+++ Exercise material

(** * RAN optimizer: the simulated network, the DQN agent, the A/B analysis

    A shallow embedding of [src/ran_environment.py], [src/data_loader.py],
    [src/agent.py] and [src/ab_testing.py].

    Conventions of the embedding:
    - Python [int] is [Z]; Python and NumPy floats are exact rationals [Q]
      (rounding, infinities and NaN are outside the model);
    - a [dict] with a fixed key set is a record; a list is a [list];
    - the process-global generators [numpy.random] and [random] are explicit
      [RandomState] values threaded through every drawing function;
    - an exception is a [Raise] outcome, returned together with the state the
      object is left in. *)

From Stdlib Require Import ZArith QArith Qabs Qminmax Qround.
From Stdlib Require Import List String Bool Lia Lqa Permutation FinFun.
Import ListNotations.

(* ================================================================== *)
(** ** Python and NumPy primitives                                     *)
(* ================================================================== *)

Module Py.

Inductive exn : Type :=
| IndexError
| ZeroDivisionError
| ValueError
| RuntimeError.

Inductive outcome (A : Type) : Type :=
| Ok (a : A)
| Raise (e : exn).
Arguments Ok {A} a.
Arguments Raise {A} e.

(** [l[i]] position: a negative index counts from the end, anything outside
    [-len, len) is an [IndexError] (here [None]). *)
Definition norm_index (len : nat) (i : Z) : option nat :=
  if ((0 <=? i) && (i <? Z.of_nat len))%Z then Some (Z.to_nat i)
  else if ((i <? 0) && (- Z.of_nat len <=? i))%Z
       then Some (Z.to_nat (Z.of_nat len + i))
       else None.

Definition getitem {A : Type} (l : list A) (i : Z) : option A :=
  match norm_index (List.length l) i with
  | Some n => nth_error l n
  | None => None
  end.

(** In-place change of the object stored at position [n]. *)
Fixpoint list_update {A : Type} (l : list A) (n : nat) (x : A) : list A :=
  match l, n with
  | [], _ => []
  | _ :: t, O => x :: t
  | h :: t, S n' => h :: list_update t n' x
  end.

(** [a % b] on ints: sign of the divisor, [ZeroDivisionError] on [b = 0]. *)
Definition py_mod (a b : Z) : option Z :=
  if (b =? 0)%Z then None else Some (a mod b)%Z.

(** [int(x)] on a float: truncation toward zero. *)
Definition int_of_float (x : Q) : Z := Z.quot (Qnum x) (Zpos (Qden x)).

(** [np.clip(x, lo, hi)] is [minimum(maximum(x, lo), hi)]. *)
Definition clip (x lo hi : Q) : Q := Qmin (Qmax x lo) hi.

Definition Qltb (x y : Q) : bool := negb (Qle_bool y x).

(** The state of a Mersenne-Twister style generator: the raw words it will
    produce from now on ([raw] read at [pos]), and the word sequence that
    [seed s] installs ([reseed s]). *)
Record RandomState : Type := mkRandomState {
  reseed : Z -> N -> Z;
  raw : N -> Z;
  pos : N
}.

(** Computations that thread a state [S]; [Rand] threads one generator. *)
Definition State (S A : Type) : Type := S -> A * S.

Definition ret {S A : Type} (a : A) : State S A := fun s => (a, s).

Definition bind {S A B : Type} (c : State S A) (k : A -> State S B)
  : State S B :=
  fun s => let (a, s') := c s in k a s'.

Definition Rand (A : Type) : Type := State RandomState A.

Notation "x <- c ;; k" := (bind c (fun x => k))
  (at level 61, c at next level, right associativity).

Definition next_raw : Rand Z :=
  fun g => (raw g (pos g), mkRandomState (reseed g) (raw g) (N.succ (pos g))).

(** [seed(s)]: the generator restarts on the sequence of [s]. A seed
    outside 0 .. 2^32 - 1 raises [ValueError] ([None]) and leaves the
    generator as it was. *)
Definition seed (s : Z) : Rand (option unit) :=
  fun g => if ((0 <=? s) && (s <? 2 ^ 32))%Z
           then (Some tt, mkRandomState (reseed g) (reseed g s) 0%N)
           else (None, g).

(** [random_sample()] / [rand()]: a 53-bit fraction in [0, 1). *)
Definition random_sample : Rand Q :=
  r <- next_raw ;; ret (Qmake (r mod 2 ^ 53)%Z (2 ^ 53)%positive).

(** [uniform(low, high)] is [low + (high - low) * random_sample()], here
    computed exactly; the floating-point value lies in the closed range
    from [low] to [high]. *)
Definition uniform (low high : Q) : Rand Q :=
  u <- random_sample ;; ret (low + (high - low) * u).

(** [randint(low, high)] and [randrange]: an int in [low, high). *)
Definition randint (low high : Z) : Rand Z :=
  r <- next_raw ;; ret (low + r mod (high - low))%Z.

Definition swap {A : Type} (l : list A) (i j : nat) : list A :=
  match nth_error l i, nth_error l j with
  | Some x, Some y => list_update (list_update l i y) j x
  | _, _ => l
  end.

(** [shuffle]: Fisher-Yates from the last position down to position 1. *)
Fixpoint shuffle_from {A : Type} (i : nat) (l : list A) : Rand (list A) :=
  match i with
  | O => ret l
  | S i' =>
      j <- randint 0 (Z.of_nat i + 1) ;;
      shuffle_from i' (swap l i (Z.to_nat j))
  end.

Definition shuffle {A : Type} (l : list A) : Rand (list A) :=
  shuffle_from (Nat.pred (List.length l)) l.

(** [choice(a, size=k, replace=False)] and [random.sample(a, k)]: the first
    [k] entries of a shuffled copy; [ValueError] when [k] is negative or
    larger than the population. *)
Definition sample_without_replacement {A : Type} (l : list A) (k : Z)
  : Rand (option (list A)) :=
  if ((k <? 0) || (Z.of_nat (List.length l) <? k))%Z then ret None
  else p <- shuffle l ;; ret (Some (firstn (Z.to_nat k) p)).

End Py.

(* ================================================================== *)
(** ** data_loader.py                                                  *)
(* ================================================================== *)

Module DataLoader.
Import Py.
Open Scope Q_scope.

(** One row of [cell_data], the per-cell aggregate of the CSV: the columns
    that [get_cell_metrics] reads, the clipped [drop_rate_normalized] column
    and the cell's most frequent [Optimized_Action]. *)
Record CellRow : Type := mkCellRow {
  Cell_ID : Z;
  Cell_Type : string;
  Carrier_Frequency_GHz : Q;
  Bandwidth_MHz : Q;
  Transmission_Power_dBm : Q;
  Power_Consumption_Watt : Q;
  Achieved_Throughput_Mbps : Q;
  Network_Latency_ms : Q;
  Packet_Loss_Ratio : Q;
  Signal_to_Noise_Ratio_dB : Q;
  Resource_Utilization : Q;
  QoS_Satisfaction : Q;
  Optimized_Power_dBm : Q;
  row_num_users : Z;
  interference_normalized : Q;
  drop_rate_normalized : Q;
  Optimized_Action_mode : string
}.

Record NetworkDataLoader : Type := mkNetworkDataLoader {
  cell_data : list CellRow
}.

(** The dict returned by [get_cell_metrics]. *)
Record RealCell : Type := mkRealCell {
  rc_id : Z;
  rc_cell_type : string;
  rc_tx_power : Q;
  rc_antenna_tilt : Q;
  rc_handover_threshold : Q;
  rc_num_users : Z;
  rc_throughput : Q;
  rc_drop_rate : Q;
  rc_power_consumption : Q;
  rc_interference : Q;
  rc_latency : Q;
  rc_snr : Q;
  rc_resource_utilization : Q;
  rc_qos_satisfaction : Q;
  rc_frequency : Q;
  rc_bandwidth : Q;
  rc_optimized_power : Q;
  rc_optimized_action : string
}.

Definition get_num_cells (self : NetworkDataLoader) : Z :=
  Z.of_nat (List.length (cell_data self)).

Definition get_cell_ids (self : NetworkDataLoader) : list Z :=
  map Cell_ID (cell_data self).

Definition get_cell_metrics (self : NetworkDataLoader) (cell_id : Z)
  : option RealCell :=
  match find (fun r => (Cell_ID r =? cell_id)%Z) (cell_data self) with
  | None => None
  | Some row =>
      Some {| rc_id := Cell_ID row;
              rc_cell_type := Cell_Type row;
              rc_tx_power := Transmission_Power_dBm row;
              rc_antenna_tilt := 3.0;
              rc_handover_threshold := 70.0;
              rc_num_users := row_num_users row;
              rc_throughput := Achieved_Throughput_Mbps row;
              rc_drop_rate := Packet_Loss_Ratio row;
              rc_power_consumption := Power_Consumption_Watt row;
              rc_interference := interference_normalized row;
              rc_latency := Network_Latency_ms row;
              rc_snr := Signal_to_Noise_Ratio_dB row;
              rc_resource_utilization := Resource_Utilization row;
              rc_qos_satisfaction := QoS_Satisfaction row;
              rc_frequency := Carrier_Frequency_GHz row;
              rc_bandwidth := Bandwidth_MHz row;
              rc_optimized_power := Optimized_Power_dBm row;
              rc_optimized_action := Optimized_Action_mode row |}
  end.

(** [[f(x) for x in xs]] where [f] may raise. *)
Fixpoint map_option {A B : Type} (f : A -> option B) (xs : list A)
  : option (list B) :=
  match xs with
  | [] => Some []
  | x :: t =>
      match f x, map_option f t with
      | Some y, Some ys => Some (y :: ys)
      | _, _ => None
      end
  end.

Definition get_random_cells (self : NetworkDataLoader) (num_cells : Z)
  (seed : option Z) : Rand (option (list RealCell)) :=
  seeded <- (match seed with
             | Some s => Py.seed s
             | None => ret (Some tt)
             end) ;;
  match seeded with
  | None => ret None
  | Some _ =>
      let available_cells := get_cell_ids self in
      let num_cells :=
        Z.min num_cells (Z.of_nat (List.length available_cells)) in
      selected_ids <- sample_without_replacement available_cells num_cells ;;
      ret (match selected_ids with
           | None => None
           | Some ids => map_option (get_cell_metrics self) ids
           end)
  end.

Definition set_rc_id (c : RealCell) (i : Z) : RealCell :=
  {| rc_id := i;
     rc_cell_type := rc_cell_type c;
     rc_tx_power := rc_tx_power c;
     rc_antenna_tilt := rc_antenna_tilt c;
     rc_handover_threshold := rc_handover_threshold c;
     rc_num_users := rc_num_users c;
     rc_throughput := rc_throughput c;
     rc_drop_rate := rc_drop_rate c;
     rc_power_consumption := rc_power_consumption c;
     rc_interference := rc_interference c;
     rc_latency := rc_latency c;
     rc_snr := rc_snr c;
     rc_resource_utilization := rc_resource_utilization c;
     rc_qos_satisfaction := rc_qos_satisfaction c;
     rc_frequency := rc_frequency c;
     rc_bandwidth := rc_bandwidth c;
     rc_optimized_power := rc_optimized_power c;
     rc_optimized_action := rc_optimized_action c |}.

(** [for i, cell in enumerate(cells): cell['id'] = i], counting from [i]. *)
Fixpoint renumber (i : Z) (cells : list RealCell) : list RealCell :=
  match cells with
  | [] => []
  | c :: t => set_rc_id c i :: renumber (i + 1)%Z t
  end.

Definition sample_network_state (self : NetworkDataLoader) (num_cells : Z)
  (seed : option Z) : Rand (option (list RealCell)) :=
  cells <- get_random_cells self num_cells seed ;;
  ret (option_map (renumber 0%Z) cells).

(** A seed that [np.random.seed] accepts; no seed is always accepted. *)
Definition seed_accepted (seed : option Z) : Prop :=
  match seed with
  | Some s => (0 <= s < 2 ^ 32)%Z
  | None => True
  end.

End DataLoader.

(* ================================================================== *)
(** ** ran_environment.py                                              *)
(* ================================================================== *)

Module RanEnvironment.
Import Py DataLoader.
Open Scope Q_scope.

++++++
+++ Exercise material

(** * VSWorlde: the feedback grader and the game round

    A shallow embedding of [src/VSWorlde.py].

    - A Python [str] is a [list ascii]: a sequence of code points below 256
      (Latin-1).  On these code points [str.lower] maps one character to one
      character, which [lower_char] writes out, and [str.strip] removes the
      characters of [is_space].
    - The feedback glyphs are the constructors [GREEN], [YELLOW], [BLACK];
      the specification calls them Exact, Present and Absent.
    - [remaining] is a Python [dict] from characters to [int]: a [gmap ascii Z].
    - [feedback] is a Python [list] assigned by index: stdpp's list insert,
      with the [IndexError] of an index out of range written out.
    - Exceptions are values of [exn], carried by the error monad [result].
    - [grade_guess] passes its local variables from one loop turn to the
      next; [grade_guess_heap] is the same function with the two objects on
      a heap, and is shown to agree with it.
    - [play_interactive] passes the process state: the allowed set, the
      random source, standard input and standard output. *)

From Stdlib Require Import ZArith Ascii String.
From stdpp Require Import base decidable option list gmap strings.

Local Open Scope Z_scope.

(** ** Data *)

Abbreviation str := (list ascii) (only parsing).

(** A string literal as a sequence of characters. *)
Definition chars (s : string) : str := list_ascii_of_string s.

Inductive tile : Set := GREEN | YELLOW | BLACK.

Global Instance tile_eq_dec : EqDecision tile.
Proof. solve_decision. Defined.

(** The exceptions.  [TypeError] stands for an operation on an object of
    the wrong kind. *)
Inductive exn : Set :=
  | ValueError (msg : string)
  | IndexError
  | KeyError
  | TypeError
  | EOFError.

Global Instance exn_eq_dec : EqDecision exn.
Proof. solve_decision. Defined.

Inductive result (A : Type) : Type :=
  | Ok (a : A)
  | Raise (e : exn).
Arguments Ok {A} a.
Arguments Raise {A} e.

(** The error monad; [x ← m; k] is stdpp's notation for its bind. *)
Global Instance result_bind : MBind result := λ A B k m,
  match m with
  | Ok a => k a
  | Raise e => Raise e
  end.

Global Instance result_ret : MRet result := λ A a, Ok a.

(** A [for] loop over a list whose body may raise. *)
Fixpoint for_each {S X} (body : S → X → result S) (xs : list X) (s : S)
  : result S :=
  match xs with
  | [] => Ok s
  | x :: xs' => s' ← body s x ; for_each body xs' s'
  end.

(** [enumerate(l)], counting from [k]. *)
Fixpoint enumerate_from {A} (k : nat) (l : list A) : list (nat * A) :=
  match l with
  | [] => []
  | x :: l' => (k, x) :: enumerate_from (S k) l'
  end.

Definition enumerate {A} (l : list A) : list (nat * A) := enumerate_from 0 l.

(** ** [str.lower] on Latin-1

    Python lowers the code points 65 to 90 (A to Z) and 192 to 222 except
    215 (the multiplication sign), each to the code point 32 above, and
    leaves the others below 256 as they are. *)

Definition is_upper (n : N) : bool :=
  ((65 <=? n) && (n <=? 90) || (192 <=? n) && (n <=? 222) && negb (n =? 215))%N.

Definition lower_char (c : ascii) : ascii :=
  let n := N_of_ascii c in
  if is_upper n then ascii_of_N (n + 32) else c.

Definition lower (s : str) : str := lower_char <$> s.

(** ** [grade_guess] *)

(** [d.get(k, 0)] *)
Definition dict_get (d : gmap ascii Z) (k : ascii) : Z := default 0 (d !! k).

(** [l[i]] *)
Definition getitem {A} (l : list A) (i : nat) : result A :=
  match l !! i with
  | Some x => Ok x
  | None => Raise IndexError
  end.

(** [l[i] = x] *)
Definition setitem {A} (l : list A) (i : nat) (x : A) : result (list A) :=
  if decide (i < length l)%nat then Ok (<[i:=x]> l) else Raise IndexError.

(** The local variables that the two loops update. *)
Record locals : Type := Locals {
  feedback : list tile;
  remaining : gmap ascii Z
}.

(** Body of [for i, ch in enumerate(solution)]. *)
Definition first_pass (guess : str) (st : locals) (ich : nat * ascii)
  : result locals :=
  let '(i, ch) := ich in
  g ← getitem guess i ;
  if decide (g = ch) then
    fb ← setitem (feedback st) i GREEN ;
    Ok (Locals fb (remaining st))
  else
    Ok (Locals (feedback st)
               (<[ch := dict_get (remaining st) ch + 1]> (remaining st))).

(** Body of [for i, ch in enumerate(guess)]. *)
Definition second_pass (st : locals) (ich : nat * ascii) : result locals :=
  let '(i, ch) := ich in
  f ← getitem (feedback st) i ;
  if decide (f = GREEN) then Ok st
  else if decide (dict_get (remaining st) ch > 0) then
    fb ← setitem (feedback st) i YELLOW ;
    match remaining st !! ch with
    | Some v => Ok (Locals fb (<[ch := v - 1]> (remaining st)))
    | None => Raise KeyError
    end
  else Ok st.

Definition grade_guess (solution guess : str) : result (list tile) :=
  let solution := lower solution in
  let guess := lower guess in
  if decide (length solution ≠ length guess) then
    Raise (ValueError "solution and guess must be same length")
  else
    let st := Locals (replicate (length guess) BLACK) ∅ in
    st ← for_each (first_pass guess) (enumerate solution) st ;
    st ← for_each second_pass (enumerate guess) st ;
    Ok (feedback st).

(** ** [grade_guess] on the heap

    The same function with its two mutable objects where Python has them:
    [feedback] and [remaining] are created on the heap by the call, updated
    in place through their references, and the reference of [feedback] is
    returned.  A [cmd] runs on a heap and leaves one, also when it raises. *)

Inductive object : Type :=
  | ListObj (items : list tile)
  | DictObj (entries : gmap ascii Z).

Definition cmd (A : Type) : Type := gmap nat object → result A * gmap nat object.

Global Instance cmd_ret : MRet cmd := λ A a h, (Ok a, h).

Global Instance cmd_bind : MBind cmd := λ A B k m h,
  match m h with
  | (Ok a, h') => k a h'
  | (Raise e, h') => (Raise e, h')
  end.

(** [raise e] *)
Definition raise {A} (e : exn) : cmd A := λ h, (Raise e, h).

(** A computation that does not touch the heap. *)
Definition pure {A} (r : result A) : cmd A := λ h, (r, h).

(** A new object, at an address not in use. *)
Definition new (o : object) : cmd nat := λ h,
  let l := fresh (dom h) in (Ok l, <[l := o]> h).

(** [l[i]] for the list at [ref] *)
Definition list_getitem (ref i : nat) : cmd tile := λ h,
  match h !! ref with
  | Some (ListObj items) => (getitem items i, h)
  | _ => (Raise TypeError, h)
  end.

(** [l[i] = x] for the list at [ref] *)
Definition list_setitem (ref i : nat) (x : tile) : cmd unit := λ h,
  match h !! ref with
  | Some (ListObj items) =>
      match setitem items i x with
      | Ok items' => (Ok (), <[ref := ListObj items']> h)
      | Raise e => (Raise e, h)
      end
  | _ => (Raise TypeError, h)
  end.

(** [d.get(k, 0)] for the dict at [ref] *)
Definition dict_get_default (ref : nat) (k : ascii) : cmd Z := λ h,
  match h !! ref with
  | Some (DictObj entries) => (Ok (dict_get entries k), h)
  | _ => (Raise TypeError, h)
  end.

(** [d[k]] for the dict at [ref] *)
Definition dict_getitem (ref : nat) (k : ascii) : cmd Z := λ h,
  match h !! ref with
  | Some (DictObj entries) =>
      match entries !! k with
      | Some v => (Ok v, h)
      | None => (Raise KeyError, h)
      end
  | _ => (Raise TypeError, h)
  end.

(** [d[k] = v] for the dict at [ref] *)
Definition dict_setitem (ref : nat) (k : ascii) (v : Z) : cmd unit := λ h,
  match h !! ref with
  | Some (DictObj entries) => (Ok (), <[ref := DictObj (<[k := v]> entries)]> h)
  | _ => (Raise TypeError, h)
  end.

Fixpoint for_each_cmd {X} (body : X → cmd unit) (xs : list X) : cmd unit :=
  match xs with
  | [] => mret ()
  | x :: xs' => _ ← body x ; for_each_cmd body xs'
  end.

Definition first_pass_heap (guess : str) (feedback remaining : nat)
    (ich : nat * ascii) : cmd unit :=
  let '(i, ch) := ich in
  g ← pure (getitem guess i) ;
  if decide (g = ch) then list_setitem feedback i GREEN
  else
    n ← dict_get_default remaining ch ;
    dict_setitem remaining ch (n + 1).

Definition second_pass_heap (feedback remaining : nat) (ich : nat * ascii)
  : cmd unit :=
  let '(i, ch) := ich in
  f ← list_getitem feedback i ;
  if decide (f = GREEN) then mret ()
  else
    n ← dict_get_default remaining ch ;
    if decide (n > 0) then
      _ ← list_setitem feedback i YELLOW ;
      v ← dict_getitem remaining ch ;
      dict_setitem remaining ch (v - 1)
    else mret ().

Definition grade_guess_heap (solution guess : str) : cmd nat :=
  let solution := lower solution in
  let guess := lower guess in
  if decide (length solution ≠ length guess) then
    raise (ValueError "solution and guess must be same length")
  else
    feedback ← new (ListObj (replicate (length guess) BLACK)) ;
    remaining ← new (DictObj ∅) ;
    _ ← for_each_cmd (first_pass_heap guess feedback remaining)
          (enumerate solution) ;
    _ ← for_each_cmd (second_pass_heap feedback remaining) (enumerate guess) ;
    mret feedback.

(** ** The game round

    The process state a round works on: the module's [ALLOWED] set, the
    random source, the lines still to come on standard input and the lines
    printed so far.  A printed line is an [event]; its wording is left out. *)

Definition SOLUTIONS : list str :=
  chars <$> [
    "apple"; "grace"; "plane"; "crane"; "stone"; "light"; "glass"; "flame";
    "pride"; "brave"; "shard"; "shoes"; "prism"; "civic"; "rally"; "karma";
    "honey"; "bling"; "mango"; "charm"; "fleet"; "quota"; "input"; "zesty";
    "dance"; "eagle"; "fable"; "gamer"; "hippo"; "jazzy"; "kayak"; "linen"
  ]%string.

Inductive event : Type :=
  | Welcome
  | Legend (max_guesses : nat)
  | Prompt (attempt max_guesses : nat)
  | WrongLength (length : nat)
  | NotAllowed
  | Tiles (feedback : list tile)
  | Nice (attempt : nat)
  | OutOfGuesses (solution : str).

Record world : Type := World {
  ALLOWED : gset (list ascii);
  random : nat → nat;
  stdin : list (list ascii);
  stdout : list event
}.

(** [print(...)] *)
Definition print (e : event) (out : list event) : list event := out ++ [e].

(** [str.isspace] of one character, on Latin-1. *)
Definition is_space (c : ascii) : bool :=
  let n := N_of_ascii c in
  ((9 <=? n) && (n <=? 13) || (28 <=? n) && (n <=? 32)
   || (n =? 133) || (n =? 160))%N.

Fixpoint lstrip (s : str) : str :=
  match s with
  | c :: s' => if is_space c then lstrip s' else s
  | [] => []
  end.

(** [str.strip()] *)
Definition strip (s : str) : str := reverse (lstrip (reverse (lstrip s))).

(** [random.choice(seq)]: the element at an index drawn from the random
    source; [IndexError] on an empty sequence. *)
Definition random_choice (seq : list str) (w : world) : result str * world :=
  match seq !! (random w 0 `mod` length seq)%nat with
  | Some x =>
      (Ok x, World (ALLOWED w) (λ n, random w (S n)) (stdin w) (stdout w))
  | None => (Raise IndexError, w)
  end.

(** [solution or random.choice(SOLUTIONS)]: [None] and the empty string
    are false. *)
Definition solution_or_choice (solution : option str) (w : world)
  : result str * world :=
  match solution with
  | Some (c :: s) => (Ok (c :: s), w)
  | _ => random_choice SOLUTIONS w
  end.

++++++

What you return should be exactly the lines above, starting at the one with "(** The local" and ending at the one with "(** Body of [for i, ch in enumerate(guess)].", and nothing else.

(** The local variables that the two loops update. *)
Record locals : Type := Locals {
  feedback : list tile;
  remaining : gmap ascii Z
}.

(** Body of [for i, ch in enumerate(solution)]. *)
Definition first_pass (guess : str) (st : locals) (ich : nat * ascii)
  : result locals :=
  let '(i, ch) := ich in
  g ← getitem guess i ;
  if decide (g = ch) then
    fb ← setitem (feedback st) i GREEN ;
    Ok (Locals fb (remaining st))
  else
    Ok (Locals (feedback st)
               (<[ch := dict_get (remaining st) ch + 1]> (remaining st))).

(** Body of [for i, ch in enumerate(guess)]. *)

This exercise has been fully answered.